On Sunday, 29 March 2015 at 20:29:50 UTC, bitwise wrote:
3) It's not how C++ rolls.
`const Test test;` and `Test const test;` are equivalent in C++. You need that '*' in C++, too, to make a distinction between reference and data.

I'm a little confused. I was comparing a C++ pointer-to-class to a D reference, which are basically the same under the hood. I wasn't trying to bring up C++ value types. I'm not sure how they're relevant to the argument.

`Test` can be a pointer type:

class C {};
typedef C *Test;
const Test test1 = 0;
Test const test2 = 0; /* same type as test1 */

The point is that C++ shares the problem: If all you have is one identifier (and no pointer star), you can't distinguish the data from the pointer.
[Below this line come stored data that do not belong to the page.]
#[export] Instance set_app_pin_state : Setter app_pin_state :=
  fun v r => App v (app_runtime_config r) (app_capabilities r) (app_capabilities_resolved r)
    (app_maintenance_busy r) (app_auto_accept_transaction r) (app_store r)
    (app_store_records_owned r) (app_assertion_queue r) (app_u2f r) (app_approval r)
    (app_running r) (app_ui_events_enabled r) (app_transport_connected r)
    (app_transport_mode r) (app_transport_state_storage r) (app_transport_attached r)
    (app_worker_thread r) (app_startup_thread r) (app_startup_complete r) (app_startup_ok r)
    (app_startup_reset_available r) (app_transport_nfc_state_storage r).
#[export] Instance set_app_runtime_config : Setter app_runtime_config :=
  fun v r => App (app_pin_state r) v (app_capabilities r) (app_capabilities_resolved r)
    (app_maintenance_busy r) (app_auto_accept_transaction r) (app_store r)
    (app_store_records_owned r) (app_assertion_queue r) (app_u2f r) (app_approval r)
    (app_running r) (app_ui_events_enabled r) (app_transport_connected r)
    (app_transport_mode r) (app_transport_state_storage r) (app_transport_attached r)
    (app_worker_thread r) (app_startup_thread r) (app_startup_complete r) (app_startup_ok r)
    (app_startup_reset_available r) (app_transport_nfc_state_storage r).
#[export] Instance set_app_capabilities : Setter app_capabilities :=
  fun v r => App (app_pin_state r) (app_runtime_config r) v (app_capabilities_resolved r)
    (app_maintenance_busy r) (app_auto_accept_transaction r) (app_store r)
    (app_store_records_owned r) (app_assertion_queue r) (app_u2f r) (app_approval r)
    (app_running r) (app_ui_events_enabled r) (app_transport_connected r)
    (app_transport_mode r) (app_transport_state_storage r) (app_transport_attached r)
    (app_worker_thread r) (app_startup_thread r) (app_startup_complete r) (app_startup_ok r)
    (app_startup_reset_available r) (app_transport_nfc_state_storage r).
#[export] Instance set_app_capabilities_resolved : Setter app_capabilities_resolved :=
  fun v r => App (app_pin_state r) (app_runtime_config r) (app_capabilities r) v
    (app_maintenance_busy r) (app_auto_accept_transaction r) (app_store r)
    (app_store_records_owned r) (app_assertion_queue r) (app_u2f r) (app_approval r)
    (app_running r) (app_ui_events_enabled r) (app_transport_connected r)
    (app_transport_mode r) (app_transport_state_storage r) (app_transport_attached r)
    (app_worker_thread r) (app_startup_thread r) (app_startup_complete r) (app_startup_ok r)
    (app_startup_reset_available r) (app_transport_nfc_state_storage r).
#[export] Instance set_app_maintenance_busy : Setter app_maintenance_busy :=
  fun v r => App (app_pin_state r) (app_runtime_config r) (app_capabilities r)
    (app_capabilities_resolved r) v (app_auto_accept_transaction r) (app_store r)
    (app_store_records_owned r) (app_assertion_queue r) (app_u2f r) (app_approval r)
    (app_running r) (app_ui_events_enabled r) (app_transport_connected r)
    (app_transport_mode r) (app_transport_state_storage r) (app_transport_attached r)
    (app_worker_thread r) (app_startup_thread r) (app_startup_complete r) (app_startup_ok r)
    (app_startup_reset_available r) (app_transport_nfc_state_storage r).
#[export] Instance set_app_auto_accept_transaction : Setter app_auto_accept_transaction :=
  fun v r => App (app_pin_state r) (app_runtime_config r) (app_capabilities r)
    (app_capabilities_resolved r) (app_maintenance_busy r) v (app_store r)
    (app_store_records_owned r) (app_assertion_queue r) (app_u2f r) (app_approval r)
    (app_running r) (app_ui_events_enabled r) (app_transport_connected r)
    (app_transport_mode r) (app_transport_state_storage r) (app_transport_attached r)
    (app_worker_thread r) (app_startup_thread r) (app_startup_complete r) (app_startup_ok r)
    (app_startup_reset_available r) (app_transport_nfc_state_storage r).
#[export] Instance set_app_store : Setter app_store :=
  fun v r => App (app_pin_state r) (app_runtime_config r) (app_capabilities r)
    (app_capabilities_resolved r) (app_maintenance_busy r) (app_auto_accept_transaction r) v
    (app_store_records_owned r) (app_assertion_queue r) (app_u2f r) (app_approval r)
    (app_running r) (app_ui_events_enabled r) (app_transport_connected r)
    (app_transport_mode r) (app_transport_state_storage r) (app_transport_attached r)
    (app_worker_thread r) (app_startup_thread r) (app_startup_complete r) (app_startup_ok r)
    (app_startup_reset_available r) (app_transport_nfc_state_storage r).
#[export] Instance set_app_store_records_owned : Setter app_store_records_owned :=
  fun v r => App (app_pin_state r) (app_runtime_config r) (app_capabilities r)
    (app_capabilities_resolved r) (app_maintenance_busy r) (app_auto_accept_transaction r)
    (app_store r) v (app_assertion_queue r) (app_u2f r) (app_approval r) (app_running r)
    (app_ui_events_enabled r) (app_transport_connected r) (app_transport_mode r)
    (app_transport_state_storage r) (app_transport_attached r) (app_worker_thread r)
    (app_startup_thread r) (app_startup_complete r) (app_startup_ok r)
    (app_startup_reset_available r) (app_transport_nfc_state_storage r).
#[export] Instance set_app_assertion_queue : Setter app_assertion_queue :=
  fun v r => App (app_pin_state r) (app_runtime_config r) (app_capabilities r)
    (app_capabilities_resolved r) (app_maintenance_busy r) (app_auto_accept_transaction r)
    (app_store r) (app_store_records_owned r) v (app_u2f r) (app_approval r) (app_running r)
    (app_ui_events_enabled r) (app_transport_connected r) (app_transport_mode r)
    (app_transport_state_storage r) (app_transport_attached r) (app_worker_thread r)
    (app_startup_thread r) (app_startup_complete r) (app_startup_ok r)
    (app_startup_reset_available r) (app_transport_nfc_state_storage r).
#[export] Instance set_app_u2f : Setter app_u2f :=
  fun v r => App (app_pin_state r) (app_runtime_config r) (app_capabilities r)
    (app_capabilities_resolved r) (app_maintenance_busy r) (app_auto_accept_transaction r)
    (app_store r) (app_store_records_owned r) (app_assertion_queue r) v (app_approval r)
    (app_running r) (app_ui_events_enabled r) (app_transport_connected r)
    (app_transport_mode r) (app_transport_state_storage r) (app_transport_attached r)
    (app_worker_thread r) (app_startup_thread r) (app_startup_complete r) (app_startup_ok r)
    (app_startup_reset_available r) (app_transport_nfc_state_storage r).
#[export] Instance set_app_approval : Setter app_approval :=
  fun v r => App (app_pin_state r) (app_runtime_config r) (app_capabilities r)
    (app_capabilities_resolved r) (app_maintenance_busy r) (app_auto_accept_transaction r)
    (app_store r) (app_store_records_owned r) (app_assertion_queue r) (app_u2f r) v
    (app_running
    r) (app_ui_events_enabled r) (app_transport_connected r)
    (app_transport_mode r) (app_transport_state_storage r) (app_transport_attached r)
    (app_worker_thread r) (app_startup_thread r) (app_startup_complete r) (app_startup_ok r)
    (app_startup_reset_available r) (app_transport_nfc_state_storage r).
#[export] Instance set_app_running : Setter app_running :=
  fun v r => App (app_pin_state r) (app_runtime_config r) (app_capabilities r)
    (app_capabilities_resolved r) (app_maintenance_busy r) (app_auto_accept_transaction r)
    (app_store r) (app_store_records_owned r) (app_assertion_queue r) (app_u2f r)
    (app_approval
    r) v (app_ui_events_enabled r) (app_transport_connected r)
    (app_transport_mode r) (app_transport_state_storage r) (app_transport_attached r)
    (app_worker_thread r) (app_startup_thread r) (app_startup_complete r) (app_startup_ok r)
    (app_startup_reset_available r) (app_transport_nfc_state_storage r).
#[export] Instance set_app_ui_events_enabled : Setter app_ui_events_enabled :=
  fun v r => App (app_pin_state r) (app_runtime_config r) (app_capabilities r)
    (app_capabilities_resolved r) (app_maintenance_busy r) (app_auto_accept_transaction r)
    (app_store r) (app_store_records_owned r) (app_assertion_queue r) (app_u2f r)
    (app_approval
    r) (app_running r) v (app_transport_connected r) (app_transport_mode r)
    (app_transport_state_storage r) (app_transport_attached r) (app_worker_thread r)
    (app_startup_thread r) (app_startup_complete r) (app_startup_ok r)
    (app_startup_reset_available r) (app_transport_nfc_state_storage r).
#[export] Instance set_app_transport_connected : Setter app_transport_connected :=
  fun v r => App (app_pin_state r) (app_runtime_config r) (app_capabilities r)
    (app_capabilities_resolved r) (app_maintenance_busy r) (app_auto_accept_transaction r)
    (app_store r) (app_store_records_owned r) (app_assertion_queue r) (app_u2f r)
    (app_approval
    r) (app_running r) (app_ui_events_enabled r) v (app_transport_mode r)
    (app_transport_state_storage r) (app_transport_attached r) (app_worker_thread r)
    (app_startup_thread r) (app_startup_complete r) (app_startup_ok r)
    (app_startup_reset_available r) (app_transport_nfc_state_storage r).
#[export] Instance set_app_transport_mode : Setter app_transport_mode :=
  fun v r => App (app_pin_state r) (app_runtime_config r) (app_capabilities r)
    (app_capabilities_resolved r) (app_maintenance_busy r) (app_auto_accept_transaction r)
    (app_store r) (app_store_records_owned r) (app_assertion_queue r) (app_u2f r)
    (app_approval
    r) (app_running r) (app_ui_events_enabled r) (app_transport_connected r)
    v (app_transport_state_storage r) (app_transport_attached r) (app_worker_thread r)
    (app_startup_thread r) (app_startup_complete r) (app_startup_ok r)
    (app_startup_reset_available r) (app_transport_nfc_state_storage r).
#[export] Instance set_app_transport_state_storage : Setter app_transport_state_storage :=
  fun v r => App (app_pin_state r) (app_runtime_config r) (app_capabilities r)
    (app_capabilities_resolved r) (app_maintenance_busy r) (app_auto_accept_transaction r)
    (app_store r) (app_store_records_owned r) (app_assertion_queue r) (app_u2f r)
    (app_approval
    r) (app_running r) (app_ui_events_enabled r) (app_transport_connected r)
    (app_transport_mode
    r) v (app_transport_attached r) (app_worker_thread r)
    (app_startup_thread r) (app_startup_complete r) (app_startup_ok r)
    (app_startup_reset_available r) (app_transport_nfc_state_storage r).
#[export] Instance set_app_transport_attached : Setter app_transport_attached :=
  fun v r => App (app_pin_state r) (app_runtime_config r) (app_capabilities r)
    (app_capabilities_resolved r) (app_maintenance_busy r) (app_auto_accept_transaction r)
    (app_store r) (app_store_records_owned r) (app_assertion_queue r) (app_u2f r)
    (app_approval
    r) (app_running r) (app_ui_events_enabled r) (app_transport_connected r)
    (app_transport_mode
    r) (app_transport_state_storage r) v (app_worker_thread r)
    (app_startup_thread r) (app_startup_complete r) (app_startup_ok r)
    (app_startup_reset_available r) (app_transport_nfc_state_storage r).
#[export] Instance set_app_worker_thread : Setter app_worker_thread :=
  fun v r => App (app_pin_state r) (app_runtime_config r) (app_capabilities r)
    (app_capabilities_resolved r) (app_maintenance_busy r) (app_auto_accept_transaction r)
    (app_store r) (app_store_records_owned r) (app_assertion_queue r) (app_u2f r)
    (app_approval
    r) (app_running r) (app_ui_events_enabled r) (app_transport_connected r)
    (app_transport_mode
    r) (app_transport_state_storage r) (app_transport_attached r) v
    (app_startup_thread r) (app_startup_complete r) (app_startup_ok r)
    (app_startup_reset_available r) (app_transport_nfc_state_storage r).
#[export] Instance set_app_startup_thread : Setter app_startup_thread :=
  fun v r => App (app_pin_state r) (app_runtime_config r) (app_capabilities r)
    (app_capabilities_resolved r) (app_maintenance_busy r) (app_auto_accept_transaction r)
    (app_store r) (app_store_records_owned r) (app_assertion_queue r) (app_u2f r)
    (app_approval
    r) (app_running r) (app_ui_events_enabled r) (app_transport_connected r)
    (app_transport_mode
    r) (app_transport_state_storage r) (app_transport_attached r)
    (app_worker_thread r) v (app_startup_complete r) (app_startup_ok r)
    (app_startup_reset_available r) (app_transport_nfc_state_storage r).
#[export] Instance set_app_startup_complete : Setter app_startup_complete :=
  fun v r => App (app_pin_state r) (app_runtime_config r) (app_capabilities r)
    (app_capabilities_resolved r) (app_maintenance_busy r) (app_auto_accept_transaction r)
    (app_store r) (app_store_records_owned r) (app_assertion_queue r) (app_u2f r)
    (app_approval
    r) (app_running r) (app_ui_events_enabled r) (app_transport_connected r)
    (app_transport_mode
    r) (app_transport_state_storage r) (app_transport_attached r)
    (app_worker_thread r) (app_startup_thread r) v (app_startup_ok r)
    (app_startup_reset_available r) (app_transport_nfc_state_storage r).
#[export] Instance set_app_startup_ok : Setter app_startup_ok :=
  fun v r => App (app_pin_state r) (app_runtime_config r) (app_capabilities r)
    (app_capabilities_resolved r) (app_maintenance_busy r) (app_auto_accept_transaction r)
    (app_store r) (app_store_records_owned r) (app_assertion_queue r) (app_u2f r)
    (app_approval
    r) (app_running r) (app_ui_events_enabled r) (app_transport_connected r)
    (app_transport_mode
    r) (app_transport_state_storage r) (app_transport_attached r)
    (app_worker_thread r) (app_startup_thread r) (app_startup_complete r) v
    (app_startup_reset_available r) (app_transport_nfc_state_storage r).
#[export] Instance set_app_startup_reset_available : Setter app_startup_reset_available :=
  fun v r => App (app_pin_state r) (app_runtime_config r) (app_capabilities r)
    (app_capabilities_resolved r) (app_maintenance_busy r) (app_auto_accept_transaction r)
    (app_store r) (app_store_records_owned r) (app_assertion_queue r) (app_u2f r)
    (app_approval
    r) (app_running r) (app_ui_events_enabled r) (app_transport_connected r)
    (app_transport_mode
    r) (app_transport_state_storage r) (app_transport_attached r)
    (app_worker_thread r) (app_startup_thread r) (app_startup_complete r) (app_startup_ok r) v
    (app_transport_nfc_state_storage r).
#[export] Instance set_app_transport_nfc_state_storage : Setter app_transport_nfc_state_storage :=
  fun v r => App (app_pin_state r) (app_runtime_config r) (app_capabilities r)
    (app_capabilities_resolved r) (app_maintenance_busy r) (app_auto_accept_transaction r)
    (app_store r) (app_store_records_owned r) (app_assertion_queue r) (app_u2f r)
    (app_approval r) (app_running r) (app_ui_events_enabled r) (app_transport_connected r)
    (app_transport_mode r) (app_transport_state_storage r) (app_transport_attached r)
    (app_worker_thread r) (app_startup_thread r) (app_startup_complete r) (app_startup_ok r)
    (app_startup_reset_available r) v.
So C++ syntax could only be properly adopted into D, if D class references got something like the pointer star. At that point, current D syntax with parentheses would work, too.

4) Rebindable works reasonably well, as far as I know.

The verbosity and blatant disregard for DRY makes me CRY.
See what I did there.. ;)

Anyways, IMO, D could benefit from having "tailconst" but I think it's a moot point.

Yeah, I don't like Rebindable very much either. But it works ok, so whatever. If you have strong arguments, maybe post to the general forum. For me it's just about aesthetics.